A aldeia de Vale de Telhas, no concelho de Mirandela, vai “Serrar a Belha” na sexta-feira e no sábado, uma tradição deste período de Páscoa que esteve em desuso e que foi recuperada já neste século.

De origem pagã, com a chegada da religião católica começou a coincidir mais ou menos com o final da Quaresma, e não é exclusiva da região.

Por norma, eram “serradas” as avós, isto é, um grupo de jovens percorria em procissão a casa das mulheres que foram avós nesse ano e fingia serrar uma velha – representada por um pau –, e não raras vezes estavam sujeitas a críticas.

Em Vale de Telhas, contudo, o rigor do tempo pascal era rompido com mais estrondo.

“Aqui nunca foi assim. Era um grupo de homens, vestidos de escuro. Havia um caixão, onde ia um desses homens. Não havia mulheres. Lembro-me de o meu pai ir. Eu era pequenina e ficava à espreita”, contou à Lusa Sónia Mota, da junta de freguesia, parceira neste evento.

Nessa época, os jovens “andavam de rua em rua, com umas latas, a fazer barulho, e era uma sátira”.

“Ou seja, o que se passava durante o ano [os jovens] punham tudo a descoberto. Alguém que tivesse feito algo que não fosse bem visto aos olhos da sociedade ficava desmarcado nessa noite”, lembrou Sónia Mota.

Os protagonistas mantinham a identidade oculta, disfarçavam a voz e só saíam a altas horas, para ninguém saber de quem fora a ousadia. O facto de não haver luz elétrica na rua também ajudava.

Depois, a tradição caiu no esquecimento durante muitos anos. Em 2010, com a Associação Recreativa e Cultural local fez-se uma primeira reanimação. E desde 2018 (com exceção para a pandemia) que está de volta.

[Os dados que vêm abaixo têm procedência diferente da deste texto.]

(* ===== verification/MemoRichText.v ===== *)
(** * Rich text markers

    web/src/utils/memo-rich-text.ts: the colours and sizes a memo may use, the markers
    that write them down, and the isolation of alignment markers before parsing. *)

From S2P Require Import Prelude JSString JSON JSRegExp JSONText.

(** ** Printing a number

    [Number::toString] on the doubles from 0 to 1: the fewest digits that read back as
    the number, the closest of those. *)

Definition is_double (x q : Q) : bool :=
  match to_double q with JNum y => Qeq_bool x y | _ => false end.

(** [s * 10^(n - k)]. *)
Definition scaled (s e : Z) : Q := if 0 <=? e then inject_Z (s * 10 ^ e) else s # Z.to_pos (10 ^ (- e)).

(** The digits for [k] digits, the closest first. *)
Definition digit_candidates (x : Q) (n k : Z) : list Z :=
  let y := if 0 <=? k - n then (Qnum x * 10 ^ (k - n), Zpos (Qden x)) else (Qnum x, Zpos (Qden x) * 10 ^ (n - k)) in
  let f := fst y / snd y in
  if 2 * (fst y mod snd y) <=? snd y then [f; f + 1] else [f + 1; f].

(** The digits and the exponent; a power of ten above [x] is one digit of the next
    exponent. *)
Fixpoint shortest (fuel : nat) (x : Q) (n k : Z) : option (Z * Z) :=
  match fuel with
  | O => None
  | S fuel' =>
      match js_find (fun s => (10 ^ (k - 1) <=? s) && (s <=? 10 ^ k) && is_double x (scaled s (n - k)))
              (digit_candidates x n k) with
      | Some s => if s =? 10 ^ k then Some (1, n + 1) else Some (s, n)
      | None => shortest fuel' x n (k + 1)
      end
  end.

(** The exponent [n] with [10^(n-1) <= x < 10^n], for [0 < x <= 1]. *)
Fixpoint exponent (fuel : nat) (x : Q) (n : Z) : Z :=
  match fuel with
  | O => n
  | S fuel' => if Qle_bool (scaled 1 (n - 1)) x then n else exponent fuel' x (n - 1)
  end.

Definition number_text (x : Q) : option jstring :=
  if Qeq_bool x 0 then Some (u "0")
  else
    match shortest 17 x (exponent 330 x 1) 1 with
    | None => None
    | Some (s, n) =>
        let digits := string_of_nat_Z s in
        let k := Z.of_nat (length digits) in
        if 0 <? n then Some (digits ++ replicate (Z.to_nat (n - k)) 48)
        else if -6 <? n then Some (u "0." ++ replicate (Z.to_nat (- n)) 48 ++ digits)
        else
          let e := u "e-" ++ string_of_nat_Z (1 - n) in
          match digits with
          | [d] => Some (d :: e)
          | d :: rest => Some (d :: 46 :: rest ++ e)
          | [] => None
          end
    end.

Example number_text_samples :
  (number_text (1 # 2), number_text 1, number_text (3 # 10), number_text (6004799503160661 # 18014398509481984),
   number_text (5764607523034235 # 72057594037927936), number_text (1 # 8388608))
  = (Some (u "0.5"), Some (u "1"), None, Some (u "0.3333333333333333"), Some (u "0.08"), Some (u "1.1920928955078125e-7")).
Proof. vm_compute. reflexivity. Qed.

(** ** Colours and sizes *)

Inductive MemoTextAlignment := left | center | right.
Definition alignment_text (a : MemoTextAlignment) : jstring :=
  match a with left => u "left" | center => u "center" | right => u "right" end.

Definition anycase (upper lower : Z) : re := Chars (fun c => (c =? upper) || (c =? lower)).
Definition zero_or_one : re :=
  ((char 48 +++ opt (char 46 +++ plus digit)) ||| (char 49 +++ opt (char 46 +++ plus (char 48))))%re.
Definition comma : re := (star space +++ char 44 +++ star space)%re.
Definition channel (n : nat) : re := Group n (between 1 3 digit).

Definition RGBA_PATTERN : re :=
  (StartOf false +++ anycase 82 114 +++ anycase 71 103 +++ anycase 66 98 +++ opt (anycase 65 97) +++ char 40 +++
   star space +++ channel 1 +++ comma +++ channel 2 +++ comma +++ channel 3 +++
   opt (comma +++ Group 4 zero_or_one) +++ star space +++ char 41 +++ EndOf false)%re.
Definition RGBA_COMPONENTS_PATTERN : re :=
  (StartOf false +++ star space +++ channel 1 +++ comma +++ channel 2 +++ comma +++ channel 3 +++ comma +++
   Group 4 zero_or_one +++ star space +++ EndOf false)%re.

(** [Number(text)] on digits with an optional fraction. *)
Definition Number_of (text : jstring) : option Q :=
  let '(int, rest) := take_digits text in
  let frac := match rest with 46 :: f => f | _ => [] end in
  match to_double (decimal false (int ++ frac) (- Z.of_nat (length frac))) with
  | JNum q => Some q
  | _ => None
  end.

(** [pattern.exec(s)], with the text it is run on. *)
Definition exec (r : re) (s : jstring) : option rmatch := exec_from false r s 0.

Definition channel_value (s : jstring) (m : rmatch) (n : nat) : Z := nat_value (default [] (capture s m n)).

Definition rgba (red green blue : Z) (alpha : jstring) : jstring :=
  u "rgba(" ++ string_of_int red ++ u ", " ++ string_of_int green ++ u ", " ++ string_of_int blue ++ u ", "
  ++ alpha ++ u ")".

Definition normalizeMemoTextColor (value : option jstring) : option jstring :=
  let input := trim (default [] value) in
  if js_eqb input [] then None
  else
    match (match exec RGBA_PATTERN input with Some m => Some m | None => exec RGBA_COMPONENTS_PATTERN input end) with
    | None => None
    | Some m =>
        let red := channel_value input m 1 in
        let green := channel_value input m 2 in
        let blue := channel_value input m 3 in
        let alpha := match capture input m 4 with None => Some 1%Q | Some a => Number_of a end in
        if existsb (fun channel => (channel <? 0) || (255 <? channel)) [red; green; blue] then None
        else
          match alpha with
          | None => None
          | Some a =>
              if negb (Qle_bool 0 a && Qle_bool a 1) then None
              else match number_text a with Some text => Some (rgba red green blue text) | None => None end
          end
    end.

Definition isMemoTextAlignment (value : json) : bool :=
  match value with JStr s => existsb (fun a => js_eqb (alignment_text a) s) [left; center; right] | _ => false end.

Definition memoAlignmentOpenMarker (alignment : MemoTextAlignment) : jstring := u ":::align " ++ alignment_text alignment.
Definition MEMO_ALIGNMENT_CLOSE_MARKER : jstring := u ":::".
Definition memoColorOpenMarker (color : jstring) : jstring := u "[color=" ++ color ++ u "]".
Definition MEMO_COLOR_CLOSE_MARKER : jstring := u "[/color]".

Definition FONT_SIZE_PATTERN : re :=
  (StartOf false +++ Group 1 (between 1 3 digit) +++ opt (anycase 80 112 +++ anycase 88 120) +++ EndOf false)%re.

Definition normalizeMemoTextSize (value : option jstring) : option jstring :=
  let input := trim (default [] value) in
  match exec FONT_SIZE_PATTERN input with
  | None => None
  | Some m =>
      let size := channel_value input m 1 in
      if (size <? 8) || (96 <? size) then None else Some (string_of_int size ++ u "px")
  end.

Definition memoSizeOpenMarker (size : jstring) : jstring := u "[size=" ++ size ++ u "]".
Definition MEMO_SIZE_CLOSE_MARKER : jstring := u "[/size]".
Definition MEMO_SPOILER_MARKER : jstring := u "||".

Example color_samples :
  (normalizeMemoTextColor (Some (u " RGB( 1,2 , 300)")), normalizeMemoTextColor (Some (u "rgb(1,02,3)")),
   normalizeMemoTextColor (Some (u "1, 2, 3, 0.50")), normalizeMemoTextSize (Some (u "096PX")))
  = (None, Some (u "rgba(1, 2, 3, 1)"), Some (u "rgba(1, 2, 3, 0.5)"), Some (u "96px")).
Proof. vm_compute. reflexivity. Qed.

(** ** Alignment blocks *)

Definition blank : re := one_of [32; 9].
Definition case_text (s : jstring) : re :=
  foldr (fun c r => Seq (if is_lower_ascii c then anycase (c - 32) c else char c) r) Eps s.
Definition ALIGNMENT_OPEN_LINE : re :=
  (StartOf false +++ star blank +++ case_text (u ":::align") +++ plus blank +++
   (case_text (u "center") ||| case_text (u "right")) +++ star blank +++ EndOf false)%re.
Definition ALIGNMENT_CLOSE_LINE : re := (StartOf false +++ star blank +++ text (u ":::") +++ star blank +++ EndOf false)%re.
Definition at_least_3 (c : Z) : re := (times 3 (char c) +++ star (char c))%re.
Definition FENCE_LINE : re := (StartOf false +++ up_to 3 blank +++ Group 1 (at_least_3 96 ||| at_least_3 126))%re.
Definition BLANK_LINE : re := (StartOf false +++ star blank +++ EndOf false)%re.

A tradição abriu-se às mulheres e criaram novas personagens, entre elas, precisamente, uma senhora de idade avançada, rabugenta e má, às portas da morte: a “belha”.

Ao longo do seu percurso, até finar, a personagem tem oportunidades para se redimir, com o desenlace que a há de guiar ao céu ou ao inferno. Quando a "belha" morre, há um cortejo fúnebre, com direito a carpideiras.

No final, queima-se uma “belha gigante”, um boneco, porque esta tradição também remete para o final do ciclo frio do inverno e a chegada da primavera.

O tom satírico mantém-se, ainda que mais polido para não ofender ninguém. “Mas, mesmo assim, no primeiro ano que fizemos houve gente que levou a mal algumas coisas que dissemos”, riu Sónia.

A crítica social está, para além de mais suave, mais alargada. Vão ser visados de entre os habitantes de Vale de Telhas, que são 165, os intervenientes em momentos mais caricatos e humorísticos ocorridos recentemente.

“Tal como vamos falar de algumas pessoas conhecidas do concelho, ou políticos”, revelou Sónia Mota.

Além disso, o “Serrar a Belha” passou a ser uma oportunidade para fazer negócio a nível local, além de conviver com quem regressa às origens ou quem visita para conhecer.

Este ano, na sexta-feira, estreia o festival gastronómico do polvo à galega, para quem quiser cumprir o jejum da Sexta-Feira Santa.

Haverá tascas de comes e bebes espalhadas pela aldeia e animação musical nos dois dias. No sábado à noite atuam os mirandenses Galandum Galundaina.